Appeal from the Circuit Court of Winnebago County; the Hon. ARTHUR V. ESSINGTON, Judge, presiding. Judgment affirmed.


This is an appeal from the judgment of the Circuit Court of Winnebago County wherein the court, after a bench trial, found in favor of plaintiff and against defendant for the sum of $1,000. The action was brought by the plaintiff on a third party beneficiary theory to recover the proceeds provided in a certain policy of insurance issued by defendant for medical payments for injuries allegedly arising upon the insured's premises. The defendant had issued prior to the occurrence out of which this action arose, a homeowner's insurance policy upon the residence of Dr. Chester Roe, located at 2104 Birchwood Street, Rockford, Illinois, which policy provided in part as follows:

"2. COVERAGE F — Medical Payments: To pay all reasonable expenses incurred within one year from the date of accident for necessary medical, surgical, X-ray and dental services, including prosthetic devices, and necessary ambulance, hospital, professional nursing and funeral services, to or for each person who sustains bodily injury caused by accident, (a) while on the premises with the permission of an insured, or (b) while elsewhere if such bodily injury, (1) arises out of the premises or a condition of the ways immediately adjoining, (2) is caused by the activities of an insured, (3) is caused by the activities of or is sustained by a residence employee and arises out of and in the course of his employment by an insured, or (4) is caused by an animal owned by or in the care of an insured."

The case was tried before the court without a jury.

On November 28th, 1961, the plaintiff, Donald A. Busch, lived with his family including his son, Mitchell, who was then 4 years old, at 1631 Sprucewood Drive, Rockford, Illinois. The Busch home was about 100 feet from the Roe residence. After lunch on said date, Dr. Chester Roe burned some rubbish, including several magazines, in an incinerator at the rear of his premises. He started the fire about one o'clock and left his home to return to his office at approximately one thirty o'clock. There were no flames about the incinerator when he left to return to his office and there was no fire outside the incinerator at that time. He does not remember whether he put the top on the incinerator, but believes he did so because the incinerator was a new one and the lid could be placed on it easily.

On the day in question, Dr. Roe's mother-in-law, Mrs. Kate Csaszar, arrived at the insured premises at about 12:45 p.m. to baby-sit with her grandchildren while their mother and father were absent. About 3:25 p.m. while the two older Roe children were in school and the younger child was taking a nap, Mrs. Csaszar, who was in the kitchen at the rear of the home, heard a scream. It came from the front of the Roe property. She rushed to the front of the house and found Mitchell Busch, the son of the plaintiff, standing next to the front garage door at the southwest corner of the Roe home, with the clothing about his left leg ablaze. She extinguished the fire. The point on the insured's property where Mitchell was found was in a line with the incinerator and his home. A stipulation was entered into that Mitchell was burned and his medical expenses were in excess of $1,000.

It is defendant's contention that the evidence failed to show that the injuries suffered by plaintiff's son were sustained upon the insured's premises and that even if the evidence did show such fact, it was not proven that the child was on the premises with the permission of the named insureds and, therefore, the insurance coverage does not apply. As the claim herein is solely under the medical pay provisions of the policy, there is no question of negligence involved. The sole question is whether there was sufficient evidence to sustain the trial judge's conclusions that the injury occurred on the insured's premises and that the injured child comes within the coverage extended by the policy.
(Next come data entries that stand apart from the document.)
Lemma read_segment_ok l w o g rec : lives (C := C) l w o g -> (forall x e, rg_heap (lg_registry l) !! x = Some e -> re_pins e < MaxUint64) -> written g rec ->
  exists r, same_registry (lg_registry l) r /\ read_segment l (ar_Addr rec.1) o = (o, (set_registry l r, Ok rec.2)).
Proof.
  intros HL Hpins Hw. destruct (written_valid _ _ _ _ _ HL (or_introl Hw)) as [_ Hnz]. destruct (written_shown _ _ _ _ _ HL Hw) as (loc & recs & Hs & Hin). destruct HL as (e0 & a & f & L). destruct (lv_entry _ _ _ _ _ _ _ L) as [_ _ [_ Hcl] _]. set (i := SegmentID (ar_Addr rec.1)) in *. set (r := lg_registry l) in *.
  pose proof Hs as [(h & _ & _ & _ & _ & e & f' & rest & Ee & Hst & _) Hen]. pose proof (lv_heap _ _ _ _ _ _ _ L loc e Ee) as [_ Hp0]. specialize (Hpins loc e Ee).
  assert (Ep : pin r i = Ok (take_pin r loc e, mkPin i loc false)).
  { unfold pin. rewrite (entry_of _ _ _ _ Hen Ee), Hcl, bool_decide_eq_false_2 by exact Hst. now replace (i =? 0) with false by (symmetry; now apply Z.eqb_neq). }
  destruct (pin_same _ _ _ _ Ep) as (Hsame & _). unfold read_segment. fold i r. rewrite Ep. rewrite (shown_read _ _ _ _ _ rec (mkPin i loc false) (shown_same _ _ _ _ _ _ Hsame Hs) Hin) by reflexivity.
  assert (Er : exists r', pin_release (take_pin r loc e) (mkPin i loc false) = Ok (r', mkPin i loc true)).
  { unfold pin_release. cbn [pn_released pn_id pn_entry]. rewrite (entry_of _ i loc (set_pins e ((re_pins e + 1) mod two64))); [|exact Hen|cbn; apply lookup_insert_eq]. rewrite Nat.eqb_refl. cbn [re_pins set_pins]. rewrite Z.mod_small by lia. replace (re_pins e + 1 =? 0) with false by (symmetry; apply Z.eqb_neq; lia). cbn. eauto. }
  destruct Er as [r' Er]. rewrite Er. exists r'. split; [|reflexivity]. pose proof (release_same _ _ _ _ Er) as Hsame2. destruct Hsame as [(S1 & S2 & S3 & S4) S5], Hsame2 as [(T1 & T2 & T3 & T4) T5]. constructor; [repeat split; congruence|]. intros x. specialize (S5 x). specialize (T5 x).
  destruct S5 as [u v (Q1 & Q2 & Q3)|]; inversion T5 as [? z (W1 & W2 & W3)|]; constructor; repeat split; congruence.
Qed.
End Reads.

(** ** Staging *)

Lemma PhysicalRecordSize_mono n m p q : 0 <= n <= m -> PhysicalRecordSize n = Ok p -> PhysicalRecordSize m = Ok q -> p <= q.
Proof.
  intros Hn Ep Eq. destruct (PhysicalRecordSize_spec _ _ (proj1 Hn) Ep) as (P1 & P2 & _). destruct (PhysicalRecordSize_spec m q ltac:(lia) Eq) as (Q1 & Q2 & _). apply Z.mod_divide in P2 as [x ->]; [|lia]. apply Z.mod_divide in Q2 as [y ->]; [|lia]. lia.
Qed.

Lemma NewAppendResult_addr addr size r : NewAppendResult addr size = Ok r -> ar_Addr r = addr.
Proof. unfold NewAppendResult. intros E. inv_ok E. apply Ok_inj in E. now rewrite <- E. Qed.

Definition add_buffer (g : ghost) (rec : LogRecord) : ghost := mkGhost (gh_snap g) (gh_sealed g) (gh_written g) (gh_buffer g ++ [rec]).

(** A request as [Append] makes it. *)
Record proper (l : Log) (payload : list Z) (physical : Z) : Prop := mkProper {
  pp_bytes : bytes_ok payload;
  pp_size : PhysicalRecordSize (len payload) = Ok physical;
  pp_max : len payload <= lg_maxPayloadBytes l;
}.

Section Staging.
Context {C : Type} `{!LogPort C} `{!LogPortLaws C}.

Lemma live_active l w o g e a f : live (C := C) l w o g e a f -> active_of l w = a /\ rg_heap (lg_registry l) !! w_active w = Some e.
Proof. intros L. destruct (lv_entry _ _ _ _ _ _ _ L) as [E [Ha _] _ _]. apply entry_parts in E as [_ E]. unfold active_of. rewrite E, Ha. auto. Qed.

Lemma live_object l w o g e a f : live (C := C) l w o g e a f -> as_header a = old_header (gh_snap g) /\ as_end a = 64 + body_size (gh_written g) /\ as_records a = len (gh_written g) /\ as_file a = Some f /\ as_sealed a = false.
Proof. intros L. destruct (lv_object _ _ _ _ _ _ _ L) as [(O1 & O2 & O3 & O4) _]. unfold summaryLocked, log_old_summary, log_summary in O4. injection O4 as O4 O5 O6 _ _. auto. Qed.

Lemma live_remaining l w o g e a f : live (C := C) l w o g e a f -> remainingLocked a = ls_SegmentSize (gh_snap g) - 64 - (64 + body_size (gh_written g)).
Proof.
  intros L. destruct (live_object _ _ _ _ _ _ _ L) as (H1 & H2 & _). destruct (live_bounds _ _ _ _ _ _ _ L) as (_ & _ & _ & B4 & B5 & B6). unfold remainingLocked, SegmentFooterSize. rewrite H1, H2. cbn [old_header log_headerFor sh_SegmentSize]. rewrite Z.mod_small by lia. destruct (_ <=? _) eqn:E; bool_norm; lia.
Qed.

(** The record that [place_record] makes is the next one of the segment. *)
Lemma place_record_ok l w o g e a f r addr result encoded : live (C := C) l w o g e a f -> proper l (rq_payload r) (rq_physical r) -> rq_physical r <= remainingLocked a - w_bytes w -> place_record l w r = Ok (addr, result, encoded) ->
  let rec := (result, rq_payload r) in ar_Addr result = addr /\ rec_size rec = rq_physical r /\ rec_bytes rec = encoded /\ log_recs (old_header (gh_snap g)) (gh_written g ++ (gh_buffer g ++ [rec])) /\ slice 32 (32 + length (rq_payload r)) encoded = rq_payload r.
Proof.
  intros L [Pb Ps Pm] Hfit E rec. destruct (live_active _ _ _ _ _ _ _ L) as [Ea _]. destruct (live_object _ _ _ _ _ _ _ L) as (H1 & H2 & _). destruct (live_bounds _ _ _ _ _ _ _ L) as (B1 & B2 & B3 & B4 & B5 & B6). rewrite (live_remaining _ _ _ _ _ _ _ L) in Hfit. destruct (lv_buffer _ _ _ _ _ _ _ L) as (_ & _ & Hb & _). rewrite Hb in Hfit.
  pose proof (PhysicalRecordSize_nonneg _ _ (len_nonneg _) Ps) as Hpos. unfold place_record in E. rewrite Ea, H1, H2, Hb in E. cbn [old_header log_headerFor sh_SegmentID] in E. rewrite Z.mod_small in E by lia. inv_ok E. apply Ok_inj in E. injection E as -> -> ->.
  match goal with H : NewAppendResult _ _ = Ok result |- _ => rename H into Er end. match goal with H : EncodeRecordTo _ _ _ = Ok encoded |- _ => rename H into Ee end. match goal with H : NewVAddr _ _ _ = Ok addr |- _ => rename H into Ev end.
  assert (Ead : ar_Addr result = addr) by exact (NewAppendResult_addr _ _ _ Er). assert (Esz : rec_size rec = rq_physical r) by (unfold rec_size, rec; cbn [snd]; now rewrite Ps).
  assert (Een : EncodeRecord addr (rq_payload r) = Ok encoded) by (unfold EncodeRecord; rewrite Ps; exact Ee).
  split; [exact Ead|]. split; [exact Esz|]. split; [unfold rec_bytes, rec; cbn [fst snd]; now rewrite Ead, Een|]. split.
  - rewrite app_assoc. destruct (lv_recs _ _ _ _ _ _ _ L) as [Hp Hf]. constructor.
    + apply placed_app. split; [exact Hp|]. cbn [placed]. split; [|exact I]. rewrite body_size_app. cbn [old_header log_headerFor sh_SegmentID]. constructor; [exact Pb|rewrite Esz; exact Ps|rewrite Esz, Z.add_assoc; cbn [rec fst]; rewrite Ead; exact Ev|rewrite Esz; cbn [rec fst]; rewrite Ead; exact Er].
    + rewrite !body_size_app in *. rewrite body_size_cons, Esz. change (body_size []) with 0. cbn in *. lia.
  - destruct (EncodeRecord_layout _ _ _ Een) as (total & Et & _ & _ & _ & ->). rewrite (slice_skip _ 32); [|unfold HasLen, record_header_body; rewrite !length_app, !length_put_le; reflexivity|apply Nat.leb_le; lia].
    replace (32 - 32)%nat with 0%nat by lia. replace (32 + length (rq_payload r) - 32)%nat with (length (rq_payload r)) by lia. apply (slice_here _ (length (rq_payload r))); [reflexivity|apply Nat.eqb_refl].
Qed.

Lemma pending_snoc id off recs rec : is_u32 id -> placed id off (recs ++ [rec]) -> 0 <= off -> off + body_size (recs ++ [rec]) < two32 -> pending_map (recs ++ [rec]) = <[ar_Addr rec.1 := rec.2]> (pending_map recs).
Proof.
  intros Hid Hp Ho Hb. apply map_eq. intros addr. destruct (decide (addr = ar_Addr rec.1)) as [->|Hne].
  - rewrite lookup_insert_eq. apply (pending_found id Hid _ off); [exact Hp|exact Ho|exact Hb|]. apply elem_of_app. right. now left.
  - rewrite lookup_insert_ne by congruence. unfold pending_map. rewrite map_app, list_to_map_app. cbn. rewrite lookup_union. rewrite lookup_insert_ne by congruence. rewrite lookup_empty. now destruct (_ !! addr).
Qed.

(** What the rest of the log may change without touching the records. *)
Lemma live_log l l' w w' o g e a f : live (C := C) l w o g e a f -> lg_registry l' = lg_registry l -> lg_pending l' = lg_pending l -> wm_Written (st_Watermarks (lg_status l')) = wm_Written (st_Watermarks (lg_status l)) -> wm_Durable (st_Watermarks (lg_status l')) = wm_Durable (st_Watermarks (lg_status l)) -> lg_maxPayloadBytes l' = lg_maxPayloadBytes l -> lg_terminal l' = lg_terminal l ->
  w_active w' = w_active w -> w_pending w' = w_pending w -> w_encoded w' = w_encoded w -> w_bytes w' = w_bytes w -> w_fault w' = w_fault w -> live l' w' o g e a f.
Proof. intros [] H1 H2 H3 H3' H4 H5 K1 K2 K3 K4 K5. constructor; unfold buffer_of in *; rewrite ?H1, ?H2, ?H3, ?H3', ?H4, ?H5, ?K1, ?K2, ?K3, ?K4, ?K5; assumption. Qed.

Lemma live_staged l w o g e a f q r addr result encoded sync : live (C := C) l w o g e a f -> proper l (rq_payload r) (rq_physical r) -> rq_physical r <= remainingLocked a - w_bytes w -> place_record l w r = Ok (addr, result, encoded) ->
  let payload := slice 32 (32 + length (rq_payload r)) encoded in
  let w' := add_pending w (mkPending q result (rq_physical r) payload) encoded sync in
  forall l1, lg_registry l1 = lg_registry l -> lg_pending l1 = lg_pending l -> lg_status l1 = lg_status l -> lg_maxPayloadBytes l1 = lg_maxPayloadBytes l -> lg_terminal l1 = lg_terminal l ->
  live (share_pending l1 w' addr result payload) w' o (add_buffer g (result, rq_payload r)) e a f.
Proof.
  intros L Hp Hfit E payload w' l1 H1 H2 H3 H4 H5. destruct (place_record_ok _ _ _ _ _ _ _ _ _ _ _ L Hp Hfit E) as (Ead & Esz & Eby & Hrecs & Epl). fold payload in Epl. destruct (live_bounds _ _ _ _ _ _ _ L) as (B1 & B2 & B3 & B4 & B5 & B6). rewrite (live_remaining _ _ _ _ _ _ _ L) in Hfit. pose proof (PhysicalRecordSize_nonneg _ _ (len_nonneg _) (pp_size _ _ _ Hp)) as Hpos.
  destruct L as [L1 L2 L3 L4 L5 L6 L7 L8 L9 (L10 & L11 & L12 & L13) L14 L15 L15' L16 [L17 L18]]. rewrite L12 in Hfit.
  constructor; cbn [add_buffer gh_snap gh_sealed gh_written gh_buffer]; try assumption.
  - cbn. rewrite H1. exact L4.
  - cbn. rewrite H1. exact L6.
  - cbn. rewrite H1. exact L8.
  - cbn. rewrite H1. exact L9.
  - unfold buffer_of. cbn [w' add_pending w_pending w_encoded w_bytes]. rewrite map_app, L11, L12, log_body_app, body_size_app. fold (buffer_of w). rewrite L10. cbn [map pr_result pr_payload pr_size]. rewrite Epl. split; [reflexivity|]. split; [unfold log_body at 3; cbn [map concat]; now rewrite Eby, app_nil_r|].
    split; [rewrite body_size_cons, Esz; change (body_size []) with 0; rewrite Z.mod_small; lia|]. apply Forall_app. split; [exact L13|]. constructor; [|constructor]. symmetry. exact Esz.
  - change (<[addr := payload]> (lg_pending l1) = pending_map (gh_buffer g ++ [(result, rq_payload r)])). rewrite H2, L14, Epl, <- Ead. symmetry. destruct Hrecs as [Hpl Hf]. apply placed_app in Hpl as [_ Hpl]. apply (pending_snoc (ls_ActiveSegmentID (gh_snap g)) (64 + body_size (gh_written g))); [exact B1|exact Hpl|lia|]. rewrite body_size_app in Hf. cbn in Hf. lia.
  - cbn. rewrite H3. exact L15.
  - cbn. rewrite H3. exact L15'.
  - cbn. rewrite H4. exact L16.
  - cbn. rewrite H5. auto.
Qed.
End Staging.

(** * The turns of the writer and the records

    Rotation, flush, and what the turns of the writer do to the records of the
    log: as long as the log is not poisoned nothing is lost. *)

(** The records after a step are those before it, and more. *)
Record extends (g g' : ghost) : Prop := mkExtends { ex_written : forall rec, written g rec -> written g' rec; ex_holds : forall rec, holds g rec -> holds g' rec }.
#[export] Instance extends_preorder : PreOrder extends.
Proof. split; [intros g; constructor; auto|]. intros a b c [A1 A2] [B1 B2]. constructor; auto. Qed.

Definition rotated_ghost (g : ghost) : ghost := mkGhost (log_s1 (gh_snap g) (gh_written g)) (<[ls_ActiveSegmentID (gh_snap g) := gh_written g]> (gh_sealed g)) [] [].
Definition flushed_ghost (g : ghost) : ghost := mkGhost (gh_snap g) (gh_sealed g) (gh_written g ++ gh_buffer g) [].

Section Rotation.
Context {C : Type} `{!LogPort C} `{!LogPortLaws C}.

Lemma disk_none (o : os lpath C) p : os_names o !! p = None <-> disk o !! p = None.
Proof. unfold disk. rewrite lookup_fmap. destruct (os_names o !! p); cbn; split; congruence. Qed.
Defendant cites many cases discussing the questions of the burden of proof and the burden of persuasion that plaintiff must meet. The facts testified to by the witnesses are undisputed. There was a fire in the doctor's incinerator. The boy was found between 80 and 100 feet from the incinerator on the doctor's property in a line with his home. When discovered, his clothing was afire.
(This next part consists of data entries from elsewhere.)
Lemma stage_data l w q r ctxErr o g : lives (C := C) l w o g -> lg_heap l !! q = Some r -> proper l (rq_payload r) (rq_physical r) -> (w_pending w = [] \/ rq_physical r <= remainingLocked (active_of l w) - w_bytes w) ->
  let '(o', (l', w', ok)) := stage l w q ctxErr o in pos_le (durable l) (durable l') /\
  if ok then exists g' p, stage_done l w g q r o' l' w' g' p
  else answers l l' nobody /\ (lives l' w' o' g /\ w' = w \/ w_fault w' <> None /\ lg_terminal l' <> None).
Proof.
  intros HL E Hp Hfit. unfold stage. rewrite E. destruct ctxErr as [e|].
  { destruct (reject_same l q e) as (K5 & K3 & K1 & K2 & K4). split; [unfold durable; rewrite K3; apply log_pos_le_refl|]. split; [apply answers_reject|]. left. split; [|reflexivity]. destruct HL as (e0 & a & f & L). exists e0, a, f. apply (live_log l _ w w); congruence. }
  pose proof (stage_rotate_data l w r o g HL Hp Hfit) as Hr. pose proof (stage_rotate_books l w r o) as Hk. destruct (stage_rotate l w r o) as [o1 [[l1 w1] failed]]. destruct Hr as (Ht & Hf & Hd & Hok). destruct Hk as (K1 & _ & K3 & _ & (loc & ->) & K6).
  assert (Hpoison : forall e, let '(l2, w2) := reject_poisoned l1 (set_writer_active w loc) q e in pos_le (durable l) (durable l2) /\ answers l l2 nobody /\ (lives l2 w2 o1 g /\ w2 = w \/ w_fault w2 <> None /\ lg_terminal l2 <> None)).
  { intros e. unfold reject_poisoned. pose proof (poison_terminal l1 (set_writer_active w loc) e) as H. destruct (poison _ _ e) as [[l2 w2] fl]. destruct H as (H1 & H2 & H3 & _ & H5). specialize (H3 ltac:(rewrite Ht, Hf; tauto)).
    destruct (reject_same l2 q fl) as (-> & Hk & _). split; [unfold durable in *; rewrite Hk, H5; exact Hd|]. split; [|auto]. eapply answers_nobody; [eapply answers_nobody; [now apply (answers_same l l1)|exact H1]|apply answers_reject]. }
  destruct failed as [e|]; [specialize (Hpoison e); destruct (reject_poisoned _ _ _ _); exact Hpoison|]. destruct (place_record l1 _ r) as [[[addr result] encoded]|e] eqn:Ep; [|specialize (Hpoison e); destruct (reject_poisoned _ _ _ _); exact Hpoison]. clear Hpoison.
  destruct (Hok eq_refl) as (g1 & e1 & a1 & f1 & L1 & Hext & Hfit1). assert (Hp1 : proper l1 (rq_payload r) (rq_physical r)) by (destruct Hp; constructor; [assumption..|rewrite K6; assumption]).
  destruct (place_record_ok _ _ _ _ _ _ _ _ _ _ _ L1 Hp1 Hfit1 Ep) as (Ead & Esz & Eby & Hrecs & Epl). set (payload := slice 32 _ encoded) in *. set (w2 := add_pending _ _ _ _).
  set (l2 := share_pending (set_request l1 q (reserve_request r result)) w2 addr result payload). pose proof (live_staged _ _ _ _ _ _ _ q r addr result encoded (rq_sync r) L1 Hp1 Hfit1 Ep (set_request l1 q (reserve_request r result)) eq_refl eq_refl eq_refl eq_refl eq_refl) as L2. cbv zeta in L2. fold payload w2 l2 in L2.
  set (l3 := set_request (set_budget l2 _) q _). assert (E1 : lg_heap l1 !! q = Some r) by congruence.
  assert (A3 : forall P, answers l l3 P) by (intros P; eapply (answers_insert l l3 q r); [exact E|cbn; rewrite K1; apply insert_insert_eq|now left]).
  assert (Hl4 : forall b : bool, let l4 := if b then l3 else complete l3 q (Ok result) in durable l4 = durable l1 /\ lives l4 w2 o1 (add_buffer g1 (result, rq_payload r))).
  { intros b. assert (Hc : forall z, lg_registry (complete l3 q z) = lg_registry l3 /\ lg_pending (complete l3 q z) = lg_pending l3 /\ lg_status (complete l3 q z) = lg_status l3 /\ lg_maxPayloadBytes (complete l3 q z) = lg_maxPayloadBytes l3 /\ lg_terminal (complete l3 q z) = lg_terminal l3) by (intros z; unfold complete; destruct (lg_heap l3 !! q) as [y|]; [destruct (rq_completed y)|]; auto).
    destruct (Hc (Ok result)) as (X1 & X2 & X3 & X4 & X5). destruct b; (split; [unfold durable; rewrite ?X3; reflexivity|]; exists e1, a1, f1; apply (live_log l2 _ w2 w2); rewrite ?X1, ?X2, ?X3, ?X4, ?X5; auto). }
  specialize (Hl4 (rq_sync r)). cbv zeta in Hl4. destruct Hl4 as [Hdu Hlive]. split; [rewrite Hdu; exact Hd|]. exists (add_buffer g1 (result, rq_payload r)), (mkPending q result (rq_physical r) payload). constructor.
  - exact Hlive.
  - exact (transitivity Hext (extends_add _ _)).
  - repeat split. exact Epl.
  - reflexivity.
  - right. cbn [pr_result pr_payload]. rewrite Epl. apply elem_of_app. right. now left.
  - destruct (rq_sync r) eqn:Es; [apply A3|]. eapply answers_weaken; [|eapply answers_trans; [apply (A3 nobody)|apply (answers_complete l3 q (Ok result) (fun q' x => q' = q /\ x = result))]]; [|intros x [= ->]; auto]. intros q' x [[]|[-> ->]]. auto.
Qed.
End Stage.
Defendant in his brief states:

"The only legal authority we have been able to find upon the term `permission' and its meaning appears in 70 CJS 564. There it is stated that the term `permission' implies consent, leave or license but gives no right."

From this point defendant then argues that the permission must have been express and given at the time the boy came upon the property. With this we do not agree. We conclude that permission to be upon the property need not be express but may be implied from all the facts and circumstances. When the insured was asked whether Mitchell and other children had permission to play on his property, he answered:

"That is sort of a hard one to answer. I suppose they did, but Mitchell and one or two others were the only ones who seemed to be around."

We believe that this plus the balance of the insured's testimony as to the frequency with which Mitchell came upon his property to play with his children was more than enough to sustain the trial judge's finding.

There is no direct evidence as to what caused the boy's clothing to catch fire and where he was when it did. The evidence is circumstantial. Circumstantial evidence, however, has long been accepted as sufficient to support either a jury's verdict or the finding of a judge. As was said in the case of Commerce Union Bank v. Midland Nat. Ins. Co., 53 Ill. App.2d 229, 241, and 242, 202 N.E.2d 688:

"(8) Under the evidence in the record before us, the question presented for determination was whether or not Lionel Burkett intentionally caused the fire which did the damage to the tractor. This question was one of fact and not of law to be determined by the trial judge. Stein v. Girard Ins. Co. of Philadelphia, Pa., supra.

"There were no eyewitnesses to the occurrence here in question and all of the evidence adduced at the trial of the case to prove that Lionel Burkett started the fire that damaged the tractor was circumstantial. (9) The trial judge saw and heard the witnesses, weighed the evidence, and found that defendants failed to prove their special affirmative defense of arson and we cannot say that this finding of the trial judge is contrary to the manifest weight of the evidence."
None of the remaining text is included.